The Bank of Japan, at the monetary policy decision meeting on the 19th, decided by a majority to keep the policy interest rate at the current level of about 0.25%. Although Board Member Naoki Tamura proposed a rate hike to 0.5%, it was voted down. Maintaining the status quo marks the third consecutive meeting following September and October.
According to Bloomberg's economist survey conducted from the 5th to the 10th, the expected timing of additional rate hikes was 52% in January next year and 44% in December. However, following subsequent reports, it was widely believed in the market that it would be postponed this month. With consumer prices (Core CPI excluding fresh food) exceeding the 2% target, attention is focused on Governor Haruhiko Kuroda's remarks at the afternoon press conference.
The BOJ's policy is to adjust the degree of monetary easing through rate hikes if the economic and price outlook materializes. Governor Ueda is likely to reiterate his view that the economic and price developments are as expected at the press conference. The focus will be on the Governor's perception and outlook on the policy and economic trends in the U.S. with the impending wage increases next year and the inauguration of the next U.S. President Trump.

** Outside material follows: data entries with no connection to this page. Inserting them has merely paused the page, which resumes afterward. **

(* ===== verification/SystemProperties.v ===== *)
(** * The kernel as a whole

    What holds of the committed tables after any interleaving of transactions,
    whatever past tables their unlocked reads saw.

    Last, the schedule of the reconciliation process. *)

From Stdlib Require Import QArith Lqa.
From stdpp Require Import gmap.
From S2P Require Import Prelude PyString PyDecimal DecimalFacts Identities Ticket VenueTruth.
From S2P Require Import ExitPolicy Control.
From S2P Require Import Capacity Admission Dispatch Events Aggregate Reducer Lifecycle LifecycleInvariants.
From S2P Require Import LifecycleSpec.
From S2P Require Import Commands Database OwnerState UnitOfWork Dispatcher UnknownOutcomes Reconcile IssueTicket.
From S2P Require Import Drain Health System DatabaseFacts StoreFacts SystemFacts QueueFacts RunFacts SystemSamples.
From S2P Require Import TextFacts.
#[local] Open Scope Z_scope.

(** ** The event store *)



(** C17: No command is handed to the venue twice, in any interleaving of the
    workers: a claim takes a prepared command, and no transaction prepares it
    again, not even after its lease expired or its outcome was reconciled. *)
Theorem commands_are_sent_once dbs sent :
  run dbs sent → NoDup (ec_command_id <$> sent).
Proof. intros H. by destruct (run_invariant _ _ H) as (? & ? & _ & []). Qed.

Lemma commands_are_sent_once_witness :
  NoDup (ec_command_id <$> sent_of SampleRun.to_raced) ∧ length (sent_of SampleRun.to_raced) = 4%nat.
Proof.
  split; [exact (commands_are_sent_once _ _ SampleRun.raced_run)|]. vm_compute. reflexivity.
Defined.

Lemma NoDup_fmap_by {A B C} (f : A → B) (g : A → C) (l : list A) :
  (∀ x y, x ∈ l → y ∈ l → g x = g y → f x = f y) → NoDup (f <$> l) → NoDup (g <$> l).
Proof.
  induction l as [|x l IH]; intros Hf; cbn; [intros _; constructor|]. intros [Hx Hl]%NoDup_cons. constructor.
  - intros (y & E & Hy)%list_elem_of_fmap. apply Hx, list_elem_of_fmap. exists y. split; [|done].
    apply Hf; [by left|by right|done].
  - apply IH; [|done]. intros y z Hy Hz. apply Hf; by right.
Qed.

(** C18: A Ticket sends at most one ENTRY order, one leverage change, one
    initial stop and one controlled flatten to the venue, ever. *)
Theorem a_ticket_enters_at_most_once dbs sent :
  run dbs sent →
  NoDup ((λ c, (ec_kind c, ti_ticket_id (ec_ticket_identity c))) <$>
           filter (λ c, ordered_once (ec_kind c) = true) sent).
Proof.
  intros H. destruct (run_invariant _ _ H) as (db & past & _ & [_ _ _ Hq Hs Hn]).
  apply (NoDup_fmap_by ec_command_id).
  - intros x y [Hx Hx']%list_elem_of_filter [Hy Hy']%list_elem_of_filter [= E1 E2].
    rewrite Forall_forall in Hs. destruct (Hs x Hx') as (r & Hr & _ & K & T). destruct (Hs y Hy') as (r' & Hr' & _ & K' & T').
    apply (queue_unique _ Hq _ _ r r'); [done|done|congruence|congruence|].
    rewrite (row_single _ _ (queue_rows _ Hq _ _ Hr)) by congruence.
    rewrite (row_single _ _ (queue_rows _ Hq _ _ Hr')) by congruence. done.
  - eapply sublist_NoDup; [exact Hn|]. apply fmap_sublist, sublist_filter.
Qed.

Lemma a_ticket_enters_at_most_once_witness :
  NoDup ((λ c, (ec_kind c, ti_ticket_id (ec_ticket_identity c))) <$>
           filter (λ c, ordered_once (ec_kind c) = true) (sent_of SampleRun.to_raced)) ∧
  length (filter (λ c, ordered_once (ec_kind c) = true) (sent_of SampleRun.to_raced)) = 2%nat.
Proof.
  split; [exact (a_ticket_enters_at_most_once _ _ SampleRun.raced_run)|]. vm_compute. reflexivity.
Defined.

(** C19: The account's entry lane is held by a Ticket exactly when that Ticket's
    aggregate says it holds it: it is never leaked and never taken from its
    holder, so at most one stored Ticket is in its ENTRY phase, whatever the
    interleaving. *)
Theorem one_ticket_enters_at_a_time db past sent :
  run (db :: past) sent →
  (∀ t, lane_owner db = Some t ↔ ∃ a, get_aggregate t db = Ok (Some a) ∧ entry_lane_held a = true) ∧
  (∀ t t' a a', get_aggregate t db = Ok (Some a) → get_aggregate t' db = Ok (Some a') →
     lane_status (status a) = true → lane_status (status a') = true → t = t').
Proof.
  intros H. apply run_head in H as [I1 _ L _ _ _]. inversion_clear I1 as [|? ? Hd _]. split; [done|].
  intros t t' a a' Ha Ha' Hs Hs'. apply (read_lane_inv _ _ _ Hd) in Ha as Hl. apply (read_lane_inv _ _ _ Hd) in Ha' as Hl'.
  assert (lane_owner db = Some t) as E by (apply L; eauto). assert (lane_owner db = Some t') as E' by (apply L; eauto).
  congruence.
Qed.

Lemma one_ticket_enters_at_a_time_witness :
  lane_owner (reached SampleRun.to_filled) = Some "ticket:1"%string ∧
  ∃ a, get_aggregate "ticket:1" (reached SampleRun.to_filled) = Ok (Some a) ∧ entry_lane_held a = true.
Proof.
  assert (E : lane_owner (reached SampleRun.to_filled) = Some "ticket:1"%string) by (vm_compute; reflexivity).
  split; [exact E|]. apply (one_ticket_enters_at_a_time _ _ _ SampleRun.filled_run). exact E.
Defined.

(** ** Stored aggregates are reachable *)

Lemma replay_reachable es a : Forall constructed es → replay es = Ok (Some a) → reachable a.
Proof.
  revert a. induction es as [|e es IH] using rev_ind; intros a Hc H; [done|].
  apply Forall_app in Hc as [Hes He]. apply Forall_cons in He as [He _].
  apply replay_snoc in H as (o & r & H1 & H2 & [= ->]). destruct o as [b|].
  - destruct (IH b Hes H1) as (es' & effs & Hh). eexists _, _. by eapply history_step.
  - eexists _, _. by apply history_issue.
Qed.



(** ** What the reconciliation process does next

    The candidates are ordered by deadline, identity and kind; the first of the
    least that is due is taken. *)

Definition str_lt (a b : str) : Prop := String.ltb a b = true.

Lemma ltb_leb a b : String.ltb a b = negb (String.leb b a).
Proof.
  unfold String.ltb, String.leb. rewrite (String.compare_antisym b a). by destruct (String.compare a b).
Qed.
Lemma str_lt_irrefl a : ¬ str_lt a a.
Proof. unfold str_lt. rewrite ltb_leb, negb_true. destruct (String.leb_total a a) as [->| ->]; done. Qed.
Lemma str_lt_total a b : str_lt a b ∨ a = b ∨ str_lt b a.
Proof.
  unfold str_lt. rewrite !ltb_leb, !negb_true. destruct (String.leb b a) eqn:E; [|by left].
  destruct (String.leb a b) eqn:E'; [|by right; right]. right. left. by apply String.leb_antisym.
Qed.
Lemma str_lt_trans a b c : str_lt a b → str_lt b c → str_lt a c.
Proof.
  unfold str_lt. rewrite !ltb_leb, !negb_true. intros H1 H2. apply not_true_is_false. intros H3.
  destruct (String.leb_total a b) as [H|H]; [|congruence].
  assert (String.leb c b = true) as H4 by (by eapply string_leb_trans). congruence.
Qed.

(** The order of the candidates. *)
Definition before (a b : ReconciliationActionCandidate) : Prop := action_lt a b = true.
Lemma before_spec a b :
  before a b ↔
  ra_deadline_at_ms a < ra_deadline_at_ms b ∨
  (ra_deadline_at_ms a = ra_deadline_at_ms b ∧
   (str_lt (ra_stable_identity a) (ra_stable_identity b) ∨
    (ra_stable_identity a = ra_stable_identity b ∧
     str_lt (action_kind_value (ra_kind a)) (action_kind_value (ra_kind b))))).
Proof.
  unfold before, action_lt, str_lt. rewrite orb_true_iff, !andb_true_iff, orb_true_iff, andb_true_iff.
  rewrite Z.ltb_lt, Z.eqb_eq, bool_decide_eq_true. done.
Qed.

Lemma before_irrefl a : ¬ before a a.
Proof. rewrite before_spec. pose proof (str_lt_irrefl). intros [?|[_ [?|[_ ?]]]]; [lia|naive_solver..]. Qed.
Lemma before_trans a b c : before a b → before b c → before a c.
Proof.
  rewrite !before_spec. intros [H1|(H1 & H1')] [H2|(H2 & H2')]; [left; lia..|]. right. split; [lia|].
  destruct H1' as [H1'|[E1 H1']], H2' as [H2'|[E2 H2']]; rewrite ?E1, <- ?E2 in *; eauto using str_lt_trans.
Qed.
Lemma before_weak z y x : before z x → before z y ∨ before y x.
Proof.
  destruct (action_lt z y) eqn:E; [by left|]. assert (¬ before z y) as Hn by (unfold before; congruence).
  intros H. right. revert Hn H. rewrite !before_spec. intros Hn H.
  destruct (Z.lt_trichotomy (ra_deadline_at_ms z) (ra_deadline_at_ms y)) as [D|[D|D]];
    [tauto| |destruct H; [left; lia|left; lia]].
  destruct (str_lt_total (ra_stable_identity z) (ra_stable_identity y)) as [S|[S|S]]; [tauto| |].
  - destruct (str_lt_total (action_kind_value (ra_kind z)) (action_kind_value (ra_kind y))) as [K|[K|K]];
      [tauto|by rewrite <- D, <- S, <- K|]. rewrite <- D, <- S. naive_solver eauto using str_lt_trans.
  - rewrite <- D. destruct H as [H|[H [H'|[H' _]]]]; [by left|right..]; split; try done; left;
      [by eapply str_lt_trans|by rewrite <- H'].
Qed.

(** The candidate that is taken, and the others. *)
Definition taken (now_ms : Z) (l : list ReconciliationActionCandidate)
    (best : option ReconciliationActionCandidate) : Prop :=
  match best with
  | Some c => c ∈ l ∧ ra_due_at_ms c <= now_ms ∧ ∀ y, y ∈ l → ra_due_at_ms y <= now_ms → ¬ before y c
  | None => ∀ y, y ∈ l → now_ms < ra_due_at_ms y
  end.

Lemma take_first_least_taken now_ms l best rest :
  take_first_least l now_ms = (best, rest) → taken now_ms l best ∧ l ≡ₚ option_list best ++ rest.
Proof.
  revert best rest. induction l as [|x l IH]; intros best rest H; cbn in H.
  - injection H as <- <-. split; [|done]. by intros y ?%elem_of_nil.
  - destruct (take_first_least l now_ms) as [b r]. destruct (IH _ _ eq_refl) as [Hb Hp]. clear IH.
    destruct (ra_due_at_ms x <=? now_ms) eqn:D; cbn in H.
    + destruct b as [y|].
      * destruct Hb as (Hy & Dy & Hm). destruct (action_lt y x) eqn:L; injection H as <- <-.
        -- split; [|cbn in *; by rewrite Hp, Permutation_swap]. split; [by right|]. split; [done|].
           intros z [->|Hz]%elem_of_cons Dz; [|by apply Hm]. intros Hb. apply (before_irrefl x).
           by eapply before_trans.
        -- split; [|done]. split; [by left|]. split; [lia|]. intros z [->|Hz]%elem_of_cons Dz; [apply before_irrefl|].
           intros [B|B]%(before_weak z y x); [by eapply Hm|]. unfold before in B. congruence.
      * injection H as <- <-. split; [|done]. split; [by left|]. split; [lia|].
        intros z [->|Hz]%elem_of_cons Dz; [apply before_irrefl|]. specialize (Hb z Hz). lia.
    + injection H as <- <-. split.
      * destruct b as [y|]; cbn in *.
        -- destruct Hb as (Hy & Dy & Hm). split; [by right|]. split; [done|].
           intros z [->|Hz]%elem_of_cons Dz; [lia|by apply Hm].
        -- intros z [->|Hz]%elem_of_cons; [lia|by apply Hb].
      * destruct b as [y|]; cbn in *; [by rewrite Hp, Permutation_swap|by rewrite Hp].
Qed.

(** The least due time of the others. *)
Lemma least_due l d ds :
  ra_due_at_ms <$> l = d :: ds →
  (∃ y, y ∈ l ∧ ra_due_at_ms y = foldl Z.min d ds) ∧ ∀ y, y ∈ l → foldl Z.min d ds <= ra_due_at_ms y.
Proof.
  intros H. assert (∀ ds d, (foldl Z.min d ds ∈ d :: ds) ∧ ∀ x, x ∈ d :: ds → foldl Z.min d ds <= x) as Hf.
  { clear. induction ds as [|e ds IH]; intros d; cbn.
    - split; [left|]. intros x [->|[]%elem_of_nil]%elem_of_cons. done.
    - destruct (IH (Z.min d e)) as [Hi Hl]. split.
      + apply elem_of_cons in Hi as [->|Hi]; [|right; by right]. destruct (Z.min_spec d e) as [[_ ->]|[_ ->]];
          [left|right; left].
      + intros x [->|[->|Hx]%elem_of_cons]%elem_of_cons; [|..].
        * transitivity (Z.min d e); [apply Hl; left|lia].
        * transitivity (Z.min d e); [apply Hl; left|lia].
        * apply Hl. by right. }
  destruct (Hf ds d) as [Hi Hl]. rewrite <- H in Hi, Hl. split.
  - apply list_elem_of_fmap in Hi as (y & E & Hy). by exists y.
  - intros y Hy. apply Hl, list_elem_of_fmap. by exists y.
Qed.

(** C40: The reconciliation process serves the most urgent work: of the
    candidates that are due it takes one no other due one precedes (by deadline,
    identity and kind), none exactly when none is due, it reports the earliest due
    time among all the others, none when there are none, and a breach exactly when
    the deadline of what it takes is past. *)
Theorem schedule_serves_the_most_urgent now_ms safety l s :
  select_reconciliation_schedule now_ms safety l = s →
  taken now_ms l (sr_housekeeping_action s) ∧ sr_safety_action s = safety ∧
  ∃ rest, l ≡ₚ option_list (sr_housekeeping_action s) ++ rest ∧
    match sr_next_due_at_ms s with
    | Some d => (∃ y, y ∈ rest ∧ ra_due_at_ms y = d) ∧ ∀ y, y ∈ rest → d <= ra_due_at_ms y
    | None => rest = []
    end ∧
    (sr_deadline_breach s = true ↔ ∃ c, sr_housekeeping_action s = Some c ∧ ra_deadline_at_ms c < now_ms).
Proof.
  unfold select_reconciliation_schedule. destruct (take_first_least l now_ms) as [best rest] eqn:E.
  intros <-. cbn -[Z.ltb]. apply take_first_least_taken in E as [Ht Hp]. split; [done|]. split; [done|].
  exists rest. split; [done|]. split.
  - destruct (ra_due_at_ms <$> rest) as [|d ds] eqn:D; [by destruct rest|]. by apply least_due.
  - unfold Dispatch.opt_holds. destruct best as [c|]; cbn -[Z.ltb].
    + rewrite Z.ltb_lt. split; [by exists c|]. by intros (? & [= <-] & ?).
    + split; [done|]. by intros (? & ? & _).
Qed.

Lemma schedule_serves_the_most_urgent_witness :
  ∃ c, sr_housekeeping_action
         (select_reconciliation_schedule 100 None
            [mkAction act_review "ticket:2" 90 50; mkAction act_unknown_outcome "ticket:1" 80 5;
             mkAction act_settlement "ticket:3" 101 0]) = Some c ∧ ra_stable_identity c = "ticket:1"%string ∧
       ∀ y, y ∈ [mkAction act_review "ticket:2" 90 50; mkAction act_unknown_outcome "ticket:1" 80 5;
                 mkAction act_settlement "ticket:3" 101 0] → ra_due_at_ms y <= 100 → ¬ before y c.
Proof.
  pose proof (schedule_serves_the_most_urgent 100 None
    [mkAction act_review "ticket:2" 90 50; mkAction act_unknown_outcome "ticket:1" 80 5;
     mkAction act_settlement "ticket:3" 101 0] _ eq_refl) as [(_ & _ & H) _].
  eexists. split; [reflexivity|]. split; [reflexivity|exact H].
Defined.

This is the first time since the July meeting when the unanimous decision was not reached to determine the additional rate hike, and opposition to the policy maintenance has been seen for the first time since the inauguration of the Ueda administration in April last year. Mr. Tamura proposed a rate hike citing the risk of inflation overshooting in line with the economic and price outlook.

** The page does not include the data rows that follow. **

(** The world after [writePump] received the head of [conn.OutChan]. *)
Definition dequeued (conn : nat) (k : LobbyConnection) (q : list OutMsg) (w : World) : World :=
  mkWorld (lobbies w) (<[conn := mkConn (UserID k) (ctxDone k) q]> (conns w)) (socks w) (trace w).

(** The world after a successful [c.Write] of [data]. *)
Definition wrote (c : nat) (data : string) (w : World) : World :=
  mkWorld (lobbies w) (conns w)
          (alter (λ t, mkTransport (Subprotocol t) (closed t) (written t ++ [data])) c (socks w))
          (trace w ++ [EvSockWrite c data]).

(** Releasing a lock: the first occurrence of [l] leaves the held list. *)
Fixpoint release (l : UUID) (held : list N) : list N :=
  match held with
  | [] => []
  | h :: held' => if N.eqb l h then held' else h :: release l held'
  end.

(** The lobby whose maps or countdown handle an event writes, if any. *)
Definition writesLobby (e : Event) : option N :=
  match e with
  | EvSetConnection l _ _ | EvDelConnection l _
  | EvSetReady l _ _ | EvDelReady l _
  | EvSetCountdown l _ => Some l
  | _ => None
  end.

Following the meeting results, the yen exchange rate in the Tokyo foreign exchange market fell to the level of 155 yen per dollar in the early half of November, the lowest since late November. It had been hovering around 154.60 yen before the meeting. In the previous day's overseas markets, following the hawkish stance of the Federal Open Market Committee (FOMC), the dollar strengthened across the board, pushing the yen down to the lower 154 yen range, the lowest since late November.
On the 18th, the FOMC cut the policy interest rate by 0.25%, but halved the expected rate cuts to two by 2025. Federal Reserve Chairman Powell noted in a press conference after the meeting that further progress in inflation would be necessary to implement additional rate cuts.

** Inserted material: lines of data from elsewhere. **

(** * ChatScaleHub: the message distribution core, embedded and verified

    The development follows the two TypeScript units of the repository:

    - [apps/server/src/services/socket.ts]: class [SocketService], its
      constructor (Redis relay subscription) and [initListeners]
      (the [join_room], [leave_room] and [event:message] handlers);
    - [apps/web/context/SocketProvider.tsx] and [apps/web/app/page.tsx]:
      [sendMessage], [onMessageReceived], [setTyping], the socket
      listeners of the provider and [handleSend] of the page.

    JavaScript values that cross the wire are an inductive type [JsVal];
    handlers are written in a small writer/exception monad whose output is
    the list of observable effects (console lines, socket emissions,
    broadcasts, relay publications).  The socket.io room table is a finite
    map from socket ids to the rooms each socket has joined. *)

From Stdlib Require Import ZArith Ascii Bool Lia.
From Stdlib Require String.
From stdpp Require Import base option list gmap strings.

Set Warnings "-register-all".

Local Open Scope Z_scope.

(* ===================================================================== *)
(** ** JavaScript runtime: strings, numbers, dates                        *)
(* ===================================================================== *)

Module Js.

(** Strings are sequences of code units; the model keeps the code units
    below 256, one [ascii] each. *)

Definition code (c : ascii) : Z := Z.of_nat (nat_of_ascii c).

(** [WhiteSpace] and [LineTerminator] code units below 256, the ones
    [String.prototype.trim] strips: TAB, LF, VT, FF, CR, SP, NBSP. *)
Definition is_space (c : ascii) : bool :=
  let n := code c in
  (n =? 9) || (n =? 10) || (n =? 11) || (n =? 12) || (n =? 13)
  || (n =? 32) || (n =? 160).

Fixpoint trimStart (s : string) : string :=
  match s with
  | EmptyString => EmptyString
  | String c rest => if is_space c then trimStart rest else s
  end.

(** [trimEnd] keeps a character when it is not a space or when something
    that is kept follows it. *)
Fixpoint trimEnd (s : string) : string :=
  match s with
  | EmptyString => EmptyString
  | String c rest =>
      match trimEnd rest with
      | EmptyString => if is_space c then EmptyString else String c EmptyString
      | kept => String c kept
      end
  end.

(** [s.trim()] *)
Definition trim (s : string) : string := trimEnd (trimStart s).

(** Empty or made of white space only. *)
Fixpoint blank (s : string) : bool :=
  match s with
  | EmptyString => true
  | String c rest => is_space c && blank rest
  end.

(** [s.slice(from, to)] for [0 <= from <= to]. *)
Fixpoint drop_chars (n : nat) (s : string) : string :=
  match n, s with
  | O, _ => s
  | S _, EmptyString => EmptyString
  | S k, String _ rest => drop_chars k rest
  end.

Fixpoint take_chars (n : nat) (s : string) : string :=
  match n, s with
  | O, _ => EmptyString
  | S _, EmptyString => EmptyString
  | S k, String c rest => String c (take_chars k rest)
  end.

Definition slice (s : string) (from to : nat) : string :=
  take_chars (to - from) (drop_chars from s).

(** Digits of [Number.prototype.toString(radix)]: 0-9 then a-z. *)
Definition digit_char (d : Z) : ascii :=
  if d <? 10 then ascii_of_nat (Z.to_nat (48 + d))
  else ascii_of_nat (Z.to_nat (87 + d)).

Fixpoint radix_digits (fuel : nat) (radix n : Z) (acc : string) : string :=
  let acc' := String (digit_char (n mod radix)) acc in
  match fuel with
  | O => acc'
  | S fuel' =>
      if n / radix =? 0 then acc' else radix_digits fuel' radix (n / radix) acc'
  end.

(** [n.toString(radix)] for an integer-valued number [n]; a number with
    [k] binary digits has at most [k] digits in any radix from 2 to 36. *)
Definition toStringRadix (radix n : Z) : string :=
  let mag := Z.abs n in
  let body := radix_digits (Z.to_nat (Z.log2 mag)) radix mag EmptyString in
  if n <? 0 then String "-"%char body else body.

(** Reading digits back, most significant first. *)
Definition digit_value (c : ascii) : Z :=
  if code c <? 58 then code c - 48 else code c - 87.

Fixpoint radix_value (radix : Z) (s : string) (acc : Z) : Z :=
  match s with
  | EmptyString => acc
  | String c rest => radix_value radix rest (acc * radix + digit_value c)
  end.

Definition toString36 (n : Z) : string := toStringRadix 36 n.
Definition toString10 (n : Z) : string := toStringRadix 10 n.

(** Left padding with zeros to [width] digits ([padStart(width, '0')]). *)
Fixpoint zeros (n : nat) : string :=
  match n with O => EmptyString | S k => String "0"%char (zeros k) end.

Definition pad (width : nat) (n : Z) : string :=
  let d := toString10 n in
  zeros (width - String.length d) +:+ d.

(** [Date.prototype.toISOString] on a time value [t] (milliseconds since
    the epoch, UTC): the proleptic Gregorian calendar date of day
    [t / 86400000], then the time within the day. *)
Definition msPerDay : Z := 86400000.

Record CivilDate := { year : Z; month : Z; day : Z }.

Definition civil_from_days (days : Z) : CivilDate :=
  let z := days + 719468 in
  let era := z / 146097 in
  let doe := z - era * 146097 in
  let yoe := (doe - doe / 1460 + doe / 36524 - doe / 146096) / 365 in
  let doy := doe - (365 * yoe + yoe / 4 - yoe / 100) in
  let mp := (5 * doy + 2) / 153 in
  let d := doy - (153 * mp + 2) / 5 + 1 in
  let m := if mp <? 10 then mp + 3 else mp - 9 in
  let y := yoe + era * 400 in
  {| year := if m <=? 2 then y + 1 else y; month := m; day := d |}.

Definition year_string (y : Z) : string :=
  if (0 <=? y) && (y <=? 9999) then pad 4 y
  else if y <? 0 then "-" +:+ pad 6 (- y)
  else "+" +:+ pad 6 y.

Definition toISOString (t : Z) : string :=
  let date := civil_from_days (t / msPerDay) in
  let ms := t mod msPerDay in
  year_string (year date) +:+ "-" +:+ pad 2 (month date) +:+ "-"
    +:+ pad 2 (day date) +:+ "T"
    +:+ pad 2 (ms / 3600000) +:+ ":"
    +:+ pad 2 ((ms / 60000) mod 60) +:+ ":"
    +:+ pad 2 ((ms / 1000) mod 60) +:+ "."
    +:+ pad 3 (ms mod 1000) +:+ "Z".

(** *** Values

    What socket.io hands to a listener declared [msg: any], and what
    [JSON.parse] returns.  Numbers are the integer-valued ones; objects are
    association lists read by the first binding of a key. *)
Inductive JsVal : Type :=
| JUndefined
| JNull
| JBool (b : bool)
| JNum (n : Z)
| JStr (s : string)
| JArr (items : list JsVal)
| JObj (fields : list (string * JsVal)).

Inductive JsError : Type :=
| TypeError (message : string)
| SyntaxError (message : string)
| Error (message : string).

Definition error_message (e : JsError) : string :=
  match e with TypeError m | SyntaxError m | Error m => m end.

(** Result of evaluating an expression that may throw. *)
Inductive Res (A : Type) : Type :=
| Ok (a : A)
| Throw (e : JsError).
Arguments Ok {A} a.
Arguments Throw {A} e.

Definition res_bind {A B} (r : Res A) (k : A -> Res B) : Res B :=
  match r with Ok a => k a | Throw e => Throw e end.

(** [typeof v === 'string'] *)
Definition is_string (v : JsVal) : bool :=
  match v with JStr _ => true | _ => false end.

(** ToBoolean *)
Definition truthy (v : JsVal) : bool :=
  match v with
  | JUndefined | JNull => false
  | JBool b => b
  | JNum n => negb (n =? 0)
  | JStr s => negb (String.eqb s "")
  | JArr _ | JObj _ => true
  end.

Definition nullish (v : JsVal) : bool :=
  match v with JUndefined | JNull => true | _ => false end.

(** [a || b] and [a ?? b] with a right operand that has no effect. *)
Definition or_else (a b : JsVal) : JsVal := if truthy a then a else b.
Definition coalesce (a b : JsVal) : JsVal := if nullish a then b else a.

Fixpoint assoc (key : string) (fields : list (string * JsVal)) : JsVal :=
  match fields with
  | [] => JUndefined
  | (k, v) :: rest => if String.eqb k key then v else assoc key rest
  end.

(** [v.key] for a key that no built-in prototype defines (all the keys the
    program reads are such): reading through [undefined] or [null] throws
    a [TypeError], a primitive or an array has no such property, an
    object answers with its own binding. *)
Definition get (v : JsVal) (key : string) : Res JsVal :=
  match v with
  | JUndefined =>
      Throw (TypeError ("Cannot read properties of undefined (reading '" +:+ key +:+ "')"))
  | JNull =>
      Throw (TypeError ("Cannot read properties of null (reading '" +:+ key +:+ "')"))
  | JObj fields => Ok (assoc key fields)
  | _ => Ok JUndefined
  end.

In the BOJ meeting statement, Japan's current economic situation continues to show a gradual recovery despite some signs of weakness. The outlook remains for growth to exceed the potential growth rate. The core CPI is expected to remain at a "generally consistent level" with the 2% price stability target in the latter half of the outlook period.
At this meeting, the Bank of Japan summarized and announced the results of the comprehensive review of monetary policy that has been analyzed since Governor Ueda took office in April of last year.